Task requirements
Find the line in the entries below that contains "Variable weightedScenarios : list Scenario.". Repeat it exactly, and every line after it through the line that contains "unfold loopPass.".

----- Listed entries

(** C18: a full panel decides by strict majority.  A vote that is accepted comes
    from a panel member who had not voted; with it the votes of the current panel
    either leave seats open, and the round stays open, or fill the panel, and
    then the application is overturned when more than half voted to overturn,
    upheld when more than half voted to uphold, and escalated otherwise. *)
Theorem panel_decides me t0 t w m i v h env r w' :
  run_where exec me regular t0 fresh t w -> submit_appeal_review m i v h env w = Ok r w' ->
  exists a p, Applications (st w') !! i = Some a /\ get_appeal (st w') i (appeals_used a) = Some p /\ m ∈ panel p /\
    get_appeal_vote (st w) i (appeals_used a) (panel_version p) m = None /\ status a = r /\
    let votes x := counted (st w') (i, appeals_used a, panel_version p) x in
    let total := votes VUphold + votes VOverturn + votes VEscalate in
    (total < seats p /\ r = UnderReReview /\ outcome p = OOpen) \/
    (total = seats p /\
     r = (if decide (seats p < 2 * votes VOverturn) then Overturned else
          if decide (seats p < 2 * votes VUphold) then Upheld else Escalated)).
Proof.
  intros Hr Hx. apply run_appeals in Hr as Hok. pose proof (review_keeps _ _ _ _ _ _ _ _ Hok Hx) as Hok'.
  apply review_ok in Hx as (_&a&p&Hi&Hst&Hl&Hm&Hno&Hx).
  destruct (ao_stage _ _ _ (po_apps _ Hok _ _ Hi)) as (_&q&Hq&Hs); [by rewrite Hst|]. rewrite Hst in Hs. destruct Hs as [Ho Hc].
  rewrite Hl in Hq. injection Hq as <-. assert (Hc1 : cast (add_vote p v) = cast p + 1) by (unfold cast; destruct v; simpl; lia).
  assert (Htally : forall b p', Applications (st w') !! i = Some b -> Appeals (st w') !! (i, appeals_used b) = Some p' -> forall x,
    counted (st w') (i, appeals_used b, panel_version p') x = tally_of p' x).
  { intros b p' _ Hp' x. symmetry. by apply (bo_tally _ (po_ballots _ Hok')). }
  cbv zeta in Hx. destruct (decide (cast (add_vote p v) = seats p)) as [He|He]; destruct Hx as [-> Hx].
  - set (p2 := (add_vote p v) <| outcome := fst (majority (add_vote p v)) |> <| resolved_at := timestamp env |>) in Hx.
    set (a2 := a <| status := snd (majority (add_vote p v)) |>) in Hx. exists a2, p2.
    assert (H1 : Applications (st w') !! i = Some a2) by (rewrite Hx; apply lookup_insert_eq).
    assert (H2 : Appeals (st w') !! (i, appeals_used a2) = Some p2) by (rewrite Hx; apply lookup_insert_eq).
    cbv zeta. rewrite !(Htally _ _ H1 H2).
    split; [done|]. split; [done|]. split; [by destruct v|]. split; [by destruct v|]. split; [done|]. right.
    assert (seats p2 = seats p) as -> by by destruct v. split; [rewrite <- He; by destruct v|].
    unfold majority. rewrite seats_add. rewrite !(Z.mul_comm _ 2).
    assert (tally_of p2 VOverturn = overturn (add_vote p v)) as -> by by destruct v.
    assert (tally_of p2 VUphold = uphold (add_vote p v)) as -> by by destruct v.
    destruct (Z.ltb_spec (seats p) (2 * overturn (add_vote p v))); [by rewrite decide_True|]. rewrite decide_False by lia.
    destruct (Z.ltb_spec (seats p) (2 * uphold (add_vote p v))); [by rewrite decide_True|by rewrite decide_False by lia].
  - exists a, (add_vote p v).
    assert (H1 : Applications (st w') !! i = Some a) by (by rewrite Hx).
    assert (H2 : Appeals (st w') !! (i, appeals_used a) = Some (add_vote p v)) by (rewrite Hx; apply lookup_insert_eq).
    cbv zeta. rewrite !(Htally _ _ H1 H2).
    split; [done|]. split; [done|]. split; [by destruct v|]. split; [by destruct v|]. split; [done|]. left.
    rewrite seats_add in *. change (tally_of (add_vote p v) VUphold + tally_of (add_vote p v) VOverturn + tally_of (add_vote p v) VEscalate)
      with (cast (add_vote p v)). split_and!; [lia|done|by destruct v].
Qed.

----------
----- Listed entries

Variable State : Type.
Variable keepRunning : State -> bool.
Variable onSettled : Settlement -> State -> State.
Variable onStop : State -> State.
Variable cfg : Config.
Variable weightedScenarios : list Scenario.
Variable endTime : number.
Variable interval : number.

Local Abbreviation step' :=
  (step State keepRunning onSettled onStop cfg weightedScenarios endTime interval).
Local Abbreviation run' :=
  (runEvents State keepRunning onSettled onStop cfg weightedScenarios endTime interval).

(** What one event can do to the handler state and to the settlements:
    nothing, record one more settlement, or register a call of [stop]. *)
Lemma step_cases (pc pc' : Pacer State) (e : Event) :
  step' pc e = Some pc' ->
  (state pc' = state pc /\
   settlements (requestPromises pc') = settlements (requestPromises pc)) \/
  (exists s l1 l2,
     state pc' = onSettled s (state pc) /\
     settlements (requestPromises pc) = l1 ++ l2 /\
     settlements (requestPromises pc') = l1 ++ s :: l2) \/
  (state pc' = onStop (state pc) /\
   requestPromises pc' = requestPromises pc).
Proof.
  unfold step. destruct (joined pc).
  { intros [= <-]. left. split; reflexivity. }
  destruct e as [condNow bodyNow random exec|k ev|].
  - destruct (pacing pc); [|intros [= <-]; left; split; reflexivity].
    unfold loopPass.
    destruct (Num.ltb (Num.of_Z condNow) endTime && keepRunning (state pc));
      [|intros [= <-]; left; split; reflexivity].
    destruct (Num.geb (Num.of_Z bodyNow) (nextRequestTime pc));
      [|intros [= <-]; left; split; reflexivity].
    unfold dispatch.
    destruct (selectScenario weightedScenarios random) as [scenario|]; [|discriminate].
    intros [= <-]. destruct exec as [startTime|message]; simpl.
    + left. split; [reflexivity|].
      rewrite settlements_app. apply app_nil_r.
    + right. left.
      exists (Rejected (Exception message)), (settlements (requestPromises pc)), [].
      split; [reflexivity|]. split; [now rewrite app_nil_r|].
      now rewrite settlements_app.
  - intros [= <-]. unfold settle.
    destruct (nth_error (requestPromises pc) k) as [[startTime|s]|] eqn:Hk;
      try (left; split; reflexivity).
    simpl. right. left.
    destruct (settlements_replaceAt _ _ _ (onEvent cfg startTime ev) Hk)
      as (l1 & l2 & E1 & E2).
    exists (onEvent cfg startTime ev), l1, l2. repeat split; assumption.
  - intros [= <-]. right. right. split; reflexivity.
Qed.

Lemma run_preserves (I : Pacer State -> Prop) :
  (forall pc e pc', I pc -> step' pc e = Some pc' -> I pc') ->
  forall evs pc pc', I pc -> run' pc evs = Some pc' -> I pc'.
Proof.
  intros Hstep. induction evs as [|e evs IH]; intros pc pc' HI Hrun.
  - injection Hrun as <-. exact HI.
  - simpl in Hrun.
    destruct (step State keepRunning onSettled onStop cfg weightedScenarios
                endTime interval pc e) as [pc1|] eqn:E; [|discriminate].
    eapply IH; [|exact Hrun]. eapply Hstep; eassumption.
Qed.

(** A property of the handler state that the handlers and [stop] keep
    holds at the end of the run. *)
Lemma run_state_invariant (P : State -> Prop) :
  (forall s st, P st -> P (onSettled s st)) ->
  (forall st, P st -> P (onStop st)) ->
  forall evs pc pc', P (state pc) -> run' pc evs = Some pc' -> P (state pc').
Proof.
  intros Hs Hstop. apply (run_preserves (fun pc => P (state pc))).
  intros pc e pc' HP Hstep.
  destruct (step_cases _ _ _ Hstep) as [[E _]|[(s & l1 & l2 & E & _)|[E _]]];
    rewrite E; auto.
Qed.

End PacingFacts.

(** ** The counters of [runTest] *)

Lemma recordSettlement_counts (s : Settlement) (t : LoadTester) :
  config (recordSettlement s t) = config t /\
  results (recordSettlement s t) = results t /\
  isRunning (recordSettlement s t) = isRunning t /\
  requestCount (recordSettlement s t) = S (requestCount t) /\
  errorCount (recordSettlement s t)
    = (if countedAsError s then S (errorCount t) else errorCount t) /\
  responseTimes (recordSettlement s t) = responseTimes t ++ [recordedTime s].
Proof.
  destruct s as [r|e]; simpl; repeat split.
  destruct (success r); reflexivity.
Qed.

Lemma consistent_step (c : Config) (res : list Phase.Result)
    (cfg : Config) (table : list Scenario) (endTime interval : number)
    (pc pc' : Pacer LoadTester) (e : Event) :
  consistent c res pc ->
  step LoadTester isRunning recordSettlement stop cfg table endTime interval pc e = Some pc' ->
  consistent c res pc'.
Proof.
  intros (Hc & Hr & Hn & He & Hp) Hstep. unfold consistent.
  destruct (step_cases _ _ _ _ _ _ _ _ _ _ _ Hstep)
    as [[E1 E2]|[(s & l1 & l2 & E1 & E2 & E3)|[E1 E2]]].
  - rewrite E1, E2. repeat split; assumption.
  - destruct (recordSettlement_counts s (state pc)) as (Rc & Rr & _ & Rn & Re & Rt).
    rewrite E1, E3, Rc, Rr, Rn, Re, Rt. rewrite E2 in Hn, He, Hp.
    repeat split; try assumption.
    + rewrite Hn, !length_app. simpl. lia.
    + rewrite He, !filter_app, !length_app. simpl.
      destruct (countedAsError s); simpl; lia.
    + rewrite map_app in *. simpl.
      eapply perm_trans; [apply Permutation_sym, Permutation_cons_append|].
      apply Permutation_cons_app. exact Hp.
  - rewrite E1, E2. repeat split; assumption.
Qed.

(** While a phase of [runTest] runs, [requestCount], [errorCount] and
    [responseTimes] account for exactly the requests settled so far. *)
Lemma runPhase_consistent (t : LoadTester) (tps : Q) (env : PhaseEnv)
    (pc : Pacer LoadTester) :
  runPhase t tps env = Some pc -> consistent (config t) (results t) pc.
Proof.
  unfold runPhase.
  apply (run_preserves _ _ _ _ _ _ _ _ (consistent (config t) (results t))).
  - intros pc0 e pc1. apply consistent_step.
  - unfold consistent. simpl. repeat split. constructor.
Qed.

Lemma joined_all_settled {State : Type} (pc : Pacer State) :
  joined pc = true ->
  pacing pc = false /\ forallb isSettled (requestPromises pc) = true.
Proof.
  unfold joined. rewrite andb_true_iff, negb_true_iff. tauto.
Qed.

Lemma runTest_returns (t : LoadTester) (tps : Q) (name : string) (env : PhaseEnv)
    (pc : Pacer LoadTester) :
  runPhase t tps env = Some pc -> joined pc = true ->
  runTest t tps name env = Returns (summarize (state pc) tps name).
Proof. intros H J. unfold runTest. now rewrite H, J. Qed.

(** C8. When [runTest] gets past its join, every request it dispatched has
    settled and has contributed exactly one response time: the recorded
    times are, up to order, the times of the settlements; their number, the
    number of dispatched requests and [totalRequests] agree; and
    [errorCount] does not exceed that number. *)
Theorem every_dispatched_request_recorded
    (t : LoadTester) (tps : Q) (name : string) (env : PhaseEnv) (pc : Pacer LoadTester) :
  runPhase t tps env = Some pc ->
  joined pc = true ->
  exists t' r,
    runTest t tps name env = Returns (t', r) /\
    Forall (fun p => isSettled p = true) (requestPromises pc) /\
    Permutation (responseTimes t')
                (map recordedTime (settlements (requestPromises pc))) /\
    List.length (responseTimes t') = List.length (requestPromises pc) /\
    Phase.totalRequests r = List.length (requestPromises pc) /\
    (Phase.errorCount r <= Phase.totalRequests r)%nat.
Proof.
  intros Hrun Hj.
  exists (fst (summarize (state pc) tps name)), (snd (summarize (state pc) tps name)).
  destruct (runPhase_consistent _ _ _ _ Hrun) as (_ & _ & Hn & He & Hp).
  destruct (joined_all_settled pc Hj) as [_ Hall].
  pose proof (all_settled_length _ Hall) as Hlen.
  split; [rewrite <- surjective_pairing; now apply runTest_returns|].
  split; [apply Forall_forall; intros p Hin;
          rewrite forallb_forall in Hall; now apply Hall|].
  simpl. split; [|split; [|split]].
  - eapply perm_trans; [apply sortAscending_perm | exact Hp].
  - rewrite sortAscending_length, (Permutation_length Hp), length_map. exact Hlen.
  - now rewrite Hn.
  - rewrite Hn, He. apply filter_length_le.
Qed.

----------

Response to this exercise
Variable weightedScenarios : list Scenario.
Variable endTime : number.
Variable interval : number.

Local Abbreviation step' :=
  (step State keepRunning onSettled onStop cfg weightedScenarios endTime interval).
Local Abbreviation run' :=
  (runEvents State keepRunning onSettled onStop cfg weightedScenarios endTime interval).

(** What one event can do to the handler state and to the settlements:
    nothing, record one more settlement, or register a call of [stop]. *)
Lemma step_cases (pc pc' : Pacer State) (e : Event) :
  step' pc e = Some pc' ->
  (state pc' = state pc /\
   settlements (requestPromises pc') = settlements (requestPromises pc)) \/
  (exists s l1 l2,
     state pc' = onSettled s (state pc) /\
     settlements (requestPromises pc) = l1 ++ l2 /\
     settlements (requestPromises pc') = l1 ++ s :: l2) \/
  (state pc' = onStop (state pc) /\
   requestPromises pc' = requestPromises pc).
Proof.
  unfold step. destruct (joined pc).
  { intros [= <-]. left. split; reflexivity. }
  destruct e as [condNow bodyNow random exec|k ev|].
  - destruct (pacing pc); [|intros [= <-]; left; split; reflexivity].
    unfold loopPass.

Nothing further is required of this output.